Loon populations have dropped by 50% since 1990. Higher spring snowmelts leave nest sites flooded out, the number of cutthroat trout available to hunt has dropped precipitously, and now eagles actively look at loons for dinner.
On another lake, Riddle Lake, eagles have hunted rare trumpeter swans. By 2011, only 5 swans were left in the park. Efforts to restore them have helped their numbers increase so there are now around 25 swans in the park. Unfortunately, they don’t seem to be successfully raising any young.
At the same time, the aggressive netting of lake trout also benefited the eagles and cutthroat trout began a slow recovery.
Osprey once thrived on Yellowstone Lake. For a bird that eats exclusively fish it catches talons first, a lake resplendent with shallow-water trout was a perfect buffet. Their numbers plummeted from 60 nests in 2001 to just 3-5 between 2008-2015. As smaller trout disappeared from their hunting grounds, they moved to other lakes. Unlike eagles which are flexible in their hunting habits, osprey hunts only one prey – fish. They simply abandoned the Yellowstone Lake ecosystem.
Doug Smith, Yellowstone’s project leader on the gray wolf reintroduction project, but also an expert on the other aspects of the ecosystem has been raising alarm as he sees a major ecosystem collapse taking place in the park.
Smith began to notice an increase in large waterfowl mortality. He saw a few feathers here and there but didn’t connect the dots. He quickly realized that eagles had switched from hunting the now unavailable cutthroat trout to other waterfowl.
Suddenly, the entire avian spectrum found itself on the eagle’s menu. They’re hunting everything from loons, California gulls, Caspian terns, and even white pelicans now that their preferred foods are less available to them.
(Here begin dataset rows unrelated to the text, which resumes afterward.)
(** * IL2CppUsageAnalyzer: the IDA cross-reference dump script

  A shallow embedding of [DisassemblerScripts/ida_dump_xrefs.py] and the
  properties of its name normaliser ([clean_demangled]) and of the loop
  that fills [xref_data].

  Python values are modelled as follows.
  - A [str] is the list of its Unicode code points.
  - [None]-or-a-value is an [option].
  - A call into the IDA API either returns or raises: [result].
  - A generator (here [XrefsTo]) is the finite sequence of what it yields,
    ended by exhaustion or by an exception: [generator].
  - The dict [xref_data] is a finite map keyed by [str]. *)

From Stdlib Require Import NArith ZArith Ascii String.
From stdpp Require Import gmap list sorting.

(** ** Python strings *)

Abbreviation str := (list N).

(** The code points of an ASCII literal. *)
Definition py (s : string) : str :=
  (λ a, N_of_ascii a) <$> list_ascii_of_string s.

Module Str.

(** [s.startswith(p)] *)
Fixpoint startswith (p s : str) : bool :=
  match p, s with
  | [], _ => true
  | _ :: _, [] => false
  | a :: p', b :: s' => (a =? b)%N && startswith p' s'
  end.

(** [sub in s] *)
Fixpoint contains (sub s : str) : bool :=
  startswith sub s ||
  match s with
  | [] => false
  | _ :: s' => contains sub s'
  end.

(** [s.find(sub)]: the lowest index at which [sub] occurs, [-1] if none.
    [find_from] carries the index of the head of the remaining text. *)
Fixpoint find_from (sub s : str) (i : Z) : Z :=
  if startswith sub s then i
  else match s with
       | [] => (-1)%Z
       | _ :: s' => find_from sub s' (i + 1)
       end.

Definition find (sub s : str) : Z := find_from sub s 0.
While in the summer of 1997, there were 67 young ospreys that fledged, there were just 3 nests in 2017 and only a single nestling fledged. In the early 90s, there were 16 species of birds feeding on fish in Yellowstone Lake.
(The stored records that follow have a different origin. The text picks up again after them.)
(** * PeerBook: the websocket session layer, the hub router and the
      verification handler

    A shallow embedding of [peer.go] (sessions: [newPeer], [readPump],
    [writePump], [serveWs]) and of [serveVerify] / [sendAuthEmail] from
    [main.go], with the routing rule of the hub, and the properties the
    design document states about them.

    Conventions.  A Go [string] is a [string]; [map[string]string] is a
    [gmap string string]; a pointer that may be [nil] is an [option]; a
    [(T, error)] result is a pair of options or a [reply]; a goroutine is
    the list of effects it performs, in order, together with the way it
    left its loop. *)

From Stdlib Require Import ZArith Lia Ascii String.
From stdpp Require Import base option list gmap strings.

Open Scope string_scope.
Open Scope list_scope.

(** ** Go-level helpers *)

(** A call that yields a value or an [error]. *)
Inductive reply (A : Type) : Type :=
| Ok (a : A)
| Fail (msg : string).
Arguments Ok {A} a.
Arguments Fail {A} msg.

Definition dquote : string := String "034"%char EmptyString.

(** A text between two double quotes, as the raw literals of the handlers
    put it. *)
Definition in_quotes (s : string) : string := dquote +:+ s +:+ dquote.

Definition backslash : ascii := "092"%char.

Definition lowerhex (n : nat) : ascii :=
  nth n (list_ascii_of_string "0123456789abcdef") "0"%char.

(** What [strconv.Quote] writes for one byte below 0x80: the double quote
    and the backslash get a backslash, the control bytes their escape, the
    printable ones stay.  A byte from 0x80 on stays too, which is what Go
    does for the printable runes of a valid UTF-8 text. *)
Definition escape_byte (c : ascii) : string :=
  let n := nat_of_ascii c in
  let esc (s : string) := String backslash s in
  if (n =? 34)%nat || (n =? 92)%nat then esc (String c EmptyString)
  else if (n =? 7)%nat then esc "a"
  else if (n =? 8)%nat then esc "b"
  else if (n =? 12)%nat then esc "f"
  else if (n =? 10)%nat then esc "n"
  else if (n =? 13)%nat then esc "r"
  else if (n =? 9)%nat then esc "t"
  else if (n =? 11)%nat then esc "v"
  else if (n <? 32)%nat || (n =? 127)%nat
       then esc (String "x" (String (lowerhex (n / 16))
                               (String (lowerhex (n mod 16)) EmptyString)))
  else String c EmptyString.

Fixpoint escape_bytes (s : string) : string :=
  match s with
  | EmptyString => EmptyString
  | String c s => escape_byte c +:+ escape_bytes s
  end.

(** [fmt.Sprintf("%q", s)], that is [strconv.Quote(s)]. *)
Definition quoted (s : string) : string := dquote +:+ escape_bytes s +:+ dquote.

(** [url.Values] and its [Get]: the first value of the key, or the empty
    string. *)
Definition Values : Type := gmap string (list string).

Definition Get (q : Values) (key : string) : string :=
  match q !! key with
  | Some (v :: _) => v
  | _ => EmptyString
  end.

(** A field name is exported when it starts with an upper-case letter;
    [encoding/json] only marshals the exported fields of a struct. *)
Definition IsExported (field : string) : bool :=
  match field with
  | EmptyString => false
  | String c _ => (65 <=? nat_of_ascii c)%nat && (nat_of_ascii c <=? 90)%nat
  end.

(** The JSON scalars that occur in the frames of this program. *)
Inductive JSON : Type :=
| JNum (n : Z)
| JStr (s : string).

(** A JSON object with scalar members. *)
Definition JObject : Type := gmap string JSON.

(** [json.Marshal] of a struct value given as its declared fields, in
    order: the unexported ones are skipped, the others become members
    named after the field (no field of this program carries a tag). *)
Definition Marshal_struct (fields : list (string * JSON)) : JObject :=
  list_to_map (filter (fun f => Is_true (IsExported f.1)) fields).

(** [json.Marshal] of a [map[string]string]. *)
Definition Marshal_map (m : gmap string string) : JObject := JStr <$> m.

(** ** net/url *)

Module url.

Definition between (lo hi : nat) (c : ascii) : bool :=
  (lo <=? nat_of_ascii c)%nat && (nat_of_ascii c <=? hi)%nat.

Fixpoint one_of (s : string) (c : ascii) : bool :=
  match s with
  | EmptyString => false
  | String a s => Ascii.eqb a c || one_of s c
  end.

(** [shouldEscape(c, encodePathSegment)]: letters, digits and the marks
    stay; of the reserved characters the slash, the semicolon, the comma
    and the question mark are escaped; so is everything else. *)
Definition shouldEscape (c : ascii) : bool :=
  if between 97 122 c || between 65 90 c || between 48 57 c then false
  else if one_of "-_.~" c then false
  else if one_of "$&+,/:;=?@" c then one_of "/;,?" c
  else true.

Definition upperhex (n : nat) : ascii :=
  nth n (list_ascii_of_string "0123456789ABCDEF") "0"%char.

(** [url.PathEscape]. *)
Fixpoint PathEscape (s : string) : string :=
  match s with
  | EmptyString => EmptyString
  | String c s =>
    if shouldEscape c
    then String "%" (String (upperhex (nat_of_ascii c / 16))
                       (String (upperhex (nat_of_ascii c mod 16)) (PathEscape s)))
    else String c (PathEscape s)
  end.

Definition ishex (c : ascii) : bool :=
  between 48 57 c || between 97 102 c || between 65 70 c.

Definition unhex (c : ascii) : nat :=
  if between 48 57 c then nat_of_ascii c - 48
  else if between 97 102 c then nat_of_ascii c - 97 + 10
  else if between 65 70 c then nat_of_ascii c - 65 + 10
  else 0.

(** The text of [url.EscapeError]. *)
Definition EscapeError (s : string) : string :=
  "invalid URL escape " +:+ quoted s.

(** [url.PathUnescape]: every percent sign must come with two hex digits;
    the first that does not is the error. *)
Fixpoint PathUnescape (s : string) : reply string :=
  match s with
  | EmptyString => Ok EmptyString
  | String c rest =>
    if Ascii.eqb c "%" then
      match rest with
      | String a (String b rest') =>
        if ishex a && ishex b then
          match PathUnescape rest' with
          | Ok t => Ok (String (ascii_of_nat (unhex a * 16 + unhex b)) t)
          | Fail err => Fail err
          end
        else Fail (EscapeError (String c (String a (String b EmptyString))))
      | _ => Fail (EscapeError s)
      end
    else
      match PathUnescape rest with
      | Ok t => Ok (String c t)
      | Fail err => Fail err
      end
  end.

End url.

(** ** The notifier

    The package-level [sendAuthEmail(email)] of [main.go] is the one place
    that sends a verification mail.  The world keeps the log of its
    invocations with what became of each. *)

Inductive Delivery : Type :=
| Throttled
| NoToken (err : string)
| SmtpFailed (link : string)
| Sent (link : string).

Record Notification : Type := { rcpt : string; delivery : Delivery }.

(** ** peer.go *)

Module Session.

(** Durations are in nanoseconds, as [time.Duration]. *)
Definition Second : Z := 1000000000.
Definition writeWait : Z := 10 * Second.
Definition pongWait : Z := 60 * Second.
Definition pingPeriod : Z := (pongWait * 9) / 10.
Definition maxMessageSize : Z := 512.

(** PeerDoc is the info stored at redis. *)
Record PeerDoc : Type := {
  user : string;
  fingerprint : string;
  name : string;
  kind : string
}.

Record StatusMessage : Type := {
  status_code : Z;
  description : string
}.

(** The error values of the package. *)
Inductive error : Type :=
| PeerNotFound (fp : string)
| PeerChanged
| errorString (msg : string).

Definition Error (e : error) : string :=
  match e with
  | PeerNotFound fp => "Peer not found: " +:+ fp
  | PeerChanged => "Peer exists with different properties"
  | errorString msg => msg
  end.

(** What travels on a [send] channel ([chan interface{}]): a status push
    or a routed request. *)
Inductive Msg : Type :=
| MStatus (s : StatusMessage)
| MRequest (m : gmap string string).

(** A buffered channel. *)
Record Chan : Type := {
  buf : list Msg;
  cap : nat;
  closed : bool
}.

Definition make_chan (n : nat) : Chan :=
  {| buf := []; cap := n; closed := false |}.

Inductive SendResult : Type :=
| Enqueued (c : Chan)
| WouldBlock
| SendOnClosed.

(** [c <- m]. *)
Definition chan_send (c : Chan) (m : Msg) : SendResult :=
  if closed c then SendOnClosed
  else if decide (length (buf c) < cap c)%nat
       then Enqueued {| buf := buf c ++ [m]; cap := cap c; closed := closed c |}
       else WouldBlock.

(** Peer is a middleman between the websocket connection and the hub.
    [ws] tells whether the connection pointer was set by a successful
    upgrade. *)
Record Peer : Type := {
  ws : bool;
  send : Chan;
  authenticated : bool;
  pd : option PeerDoc
}.

(** The redis connection of the hub, as the replies it gives: [EXISTS key],
    [HGETALL key], and the client library's [ScanStruct] into a [PeerDoc]. *)
Record Redis : Type := {
  Do_EXISTS : string -> reply bool;
  Do_HGETALL : string -> reply (list (string * string));
  ScanStruct : list (string * string) -> reply PeerDoc
}.

(** [redis.Values]: the values of the reply, nil for a failed command. *)
Definition redis_Values (r : reply (list (string * string)))
    : list (string * string) :=
  match r with
  | Ok v => v
  | Fail _ => []
  end.

(** The zero value of [PeerDoc], which [var pd PeerDoc] starts from. *)
Definition PeerDoc_zero : PeerDoc :=
  {| user := EmptyString; fingerprint := EmptyString; name := EmptyString;
     kind := EmptyString |}.

(** The fields of [PeerDoc] as declared, each with its assignment. *)
Definition PeerDoc_fields : list (string * (string -> PeerDoc -> PeerDoc)) :=
  [("user", fun v d => {| user := v; fingerprint := fingerprint d;
                          name := name d; kind := kind d |});
   ("fingerprint", fun v d => {| user := user d; fingerprint := v;
                                 name := name d; kind := kind d |});
   ("name", fun v d => {| user := user d; fingerprint := fingerprint d;
                          name := v; kind := kind d |});
   ("kind", fun v d => {| user := user d; fingerprint := fingerprint d;
                          name := name d; kind := v |})].

(** The field the client library has for a key of the hash.  As
    [encoding/json] does, it knows the exported fields of a struct only,
    each under its name (no field of [PeerDoc] carries a tag). *)
Definition fieldSpec {A : Type} (fields : list (string * A)) (key : string)
    : option (string * A) :=
  find (fun f => IsExported f.1 && bool_decide (f.1 = key)) fields.

(** [redis.ScanStruct(values, &pd)] of redigo on the pairs of a hash: a
    key that names a field sets it, every other key is passed over.  The
    pairs of a [HGETALL] reply give it no reason for an error. *)
Definition redis_ScanStruct (values : list (string * string)) : reply PeerDoc :=
  Ok (foldl (fun d kv => match fieldSpec PeerDoc_fields kv.1 with
                         | Some f => f.2 kv.2 d
                         | None => d
                         end) PeerDoc_zero values).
While osprey abandoned the area, eagles turned their talons elsewhere…in particular to other birds. Suddenly the lake’s populations of California gulls, American white pelicans, double-crested cormorants, and Caspian terns were all on the menu. Every one of these species has been decimated.
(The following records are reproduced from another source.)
(** * Secure-storage SRP back end: the protocol handlers of
      [src/backend/thinbus-srp-server.js] as a shallow embedding.

    The module keeps a process-wide user "DB" (a plain JavaScript object
    cached in [users] and mirrored to a JSON file), and serves three
    routes, [/register], [/challenge] and [/auth], on top of an external
    SRP-6a engine and of the per-browser session object supplied by the
    session middleware.  The embedding threads that state explicitly. *)

From stdpp Require Import base option strings list gmap.

Open Scope string_scope.
Open Scope list_scope.

(** ** JavaScript values

    A request field ([req.query.user], [req.body.salt], ...) is either
    absent or a string. *)
Definition field : Type := option string.

(** [!x] is false exactly for a present, non-empty string. *)
Definition truthy (x : field) : bool :=
  match x with
  | Some s => negb (String.eqb s "")
  | None => false
  end.

(** Property keys are strings; [undefined] used as a key reads "undefined". *)
Definition to_key (x : field) : string := default "undefined" x.

(** The object literal [{salt: salt, verifier: verifier}]. *)
Record UserRecord : Type := mkUser { salt : field; verifier : field }.

#[global] Instance UserRecord_eq_dec : EqDecision UserRecord.
Proof. solve_decision. Defined.

(** What [users[username]] can evaluate to. *)
Inductive jsval : Type :=
  | VUndefined
  | VNull
  | VString (s : string)
  | VRecord (r : UserRecord)
  | VFunction (name : string)
  | VObjectPrototype.

#[global] Instance jsval_eq_dec : EqDecision jsval.
Proof. solve_decision. Defined.

Definition truthy_val (v : jsval) : bool :=
  match v with
  | VUndefined | VNull => false
  | VString s => negb (String.eqb s "")
  | VRecord _ | VFunction _ | VObjectPrototype => true
  end.

Definition field_val (x : field) : jsval :=
  match x with
  | Some s => VString s
  | None => VUndefined
  end.

(** [user.salt] and [user.verifier] on a truthy value: only a record has
    them, every other object or string yields [undefined]. *)
Definition get_salt (v : jsval) : field :=
  match v with VRecord r => salt r | _ => None end.

Definition get_verifier (v : jsval) : field :=
  match v with VRecord r => verifier r | _ => None end.

(** ** The [users] object

    [users] is an ordinary object, created by [{}] or by [JSON.parse]:
    its own properties are the registered records, and its prototype is
    [Object.prototype] until an assignment to [__proto__] replaces it. *)
Record UsersObj : Type := mkObj {
  own : gmap string UserRecord;
  proto : option UserRecord   (* [None]: still [Object.prototype] *)
}.

Definition empty_object : UsersObj := mkObj ∅ None.

(** The function-valued properties every object inherits. *)
Definition object_prototype_methods : list string :=
  [ "constructor"; "hasOwnProperty"; "isPrototypeOf"; "propertyIsEnumerable";
    "toString"; "toLocaleString"; "valueOf";
    "__defineGetter__"; "__defineSetter__"; "__lookupGetter__"; "__lookupSetter__" ].

Definition inherited_method (k : string) : bool :=
  existsb (String.eqb k) object_prototype_methods.

(** Lookup of [k] on [Object.prototype] for a receiver whose prototype is
    [p]: the [__proto__] accessor returns [p]. *)
Definition object_prototype_get (p : jsval) (k : string) : jsval :=
  if String.eqb k "__proto__" then p
  else if inherited_method k then VFunction k
  else VUndefined.

(** [users[k]]: own property first, then the prototype chain. *)
Definition js_get (o : UsersObj) (k : string) : jsval :=
  match own o !! k with
  | Some r => VRecord r
  | None =>
      match proto o with
      | Some p =>
          if String.eqb k "salt" then field_val (salt p)
          else if String.eqb k "verifier" then field_val (verifier p)
          else object_prototype_get (VRecord p) k
      | None => object_prototype_get VObjectPrototype k
      end
  end.

(** [users[k] = r]: creates or overwrites an own property, except that
    [__proto__], when not already an own property, reaches the inherited
    setter and replaces the prototype. *)
Definition js_set (o : UsersObj) (k : string) (r : UserRecord) : UsersObj :=
  if String.eqb k "__proto__" then
    match own o !! k with
    | Some _ => mkObj (<[k := r]> (own o)) (proto o)
    | None => mkObj (own o) (Some r)
    end
  else mkObj (<[k := r]> (own o)) (proto o).

(** [JSON.stringify(users)] keeps the own enumerable properties;
    [JSON.parse] of such a text builds an ordinary object from them. *)
Definition JSON_stringify (o : UsersObj) : gmap string UserRecord := own o.
Definition JSON_parse (snapshot : gmap string UserRecord) : UsersObj :=
  mkObj snapshot None.

(** ** Requests and responses *)
Record Request : Type := mkReq {
  path : string;
  method : string;
  query_user : field;
  body_user : field;
  body_salt : field;
  body_verifier : field;
  body_A : field;
  body_M1 : field
}.

Inductive Body : Type :=
  | NoBody
  | Text (s : string)
  | ChallengeJson (s : field) (B : string)   (* [{salt, B}] *)
  | AuthJson (M2 : string).                  (* [{M2}] *)

Record Response : Type := mkResp {
  status : nat;
  content_type : option string;
  body : Body
}.

(** [status('Bad Request')] and friends, from the [statuses] package. *)
Definition Bad_Request : nat := 400.
Definition Unauthorized : nat := 401.
Definition Forbidden : nat := 403.
Definition Not_Found : nat := 404.
Definition No_Content : nat := 204.
Definition Internal_Server_Error : nat := 500.
Definition OK : nat := 200.

(** What a handler does to the outside, in the order it does it. *)
Inductive Event : Type :=
  | ReadFile (found : bool)
  | WriteFile (snapshot : gmap string UserRecord)
  | WriteFailed
  | Console (msg : string)
  | Send (r : Response)
  | Next.

(** ** The handlers, over an abstract SRP engine *)
Section Server.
Park officials have known for a long time what they needed to do, but it is nearly impossible…They need to exterminate the lake trout. As long as these deep water hunters are killing young cutthroat trout, it will continue to impact the balance of foods available across the ecosystem.
While park managers agree that the lake trout have to go. Unfortunately, it’s not that easy. As fishing efforts have gotten more aggressive over the past decade, cutthroat stocks are beginning to rebound. Unfortunately, it will be nearly impossible to eradicate the invasive lake trout. Gillnetting programs will need to continue indefinitely in order to allow cutthroat trout to survive, and to continue to contribute to the overall ecosystem.
All it took was just one fish…one fish that doesn’t belong in this landscape.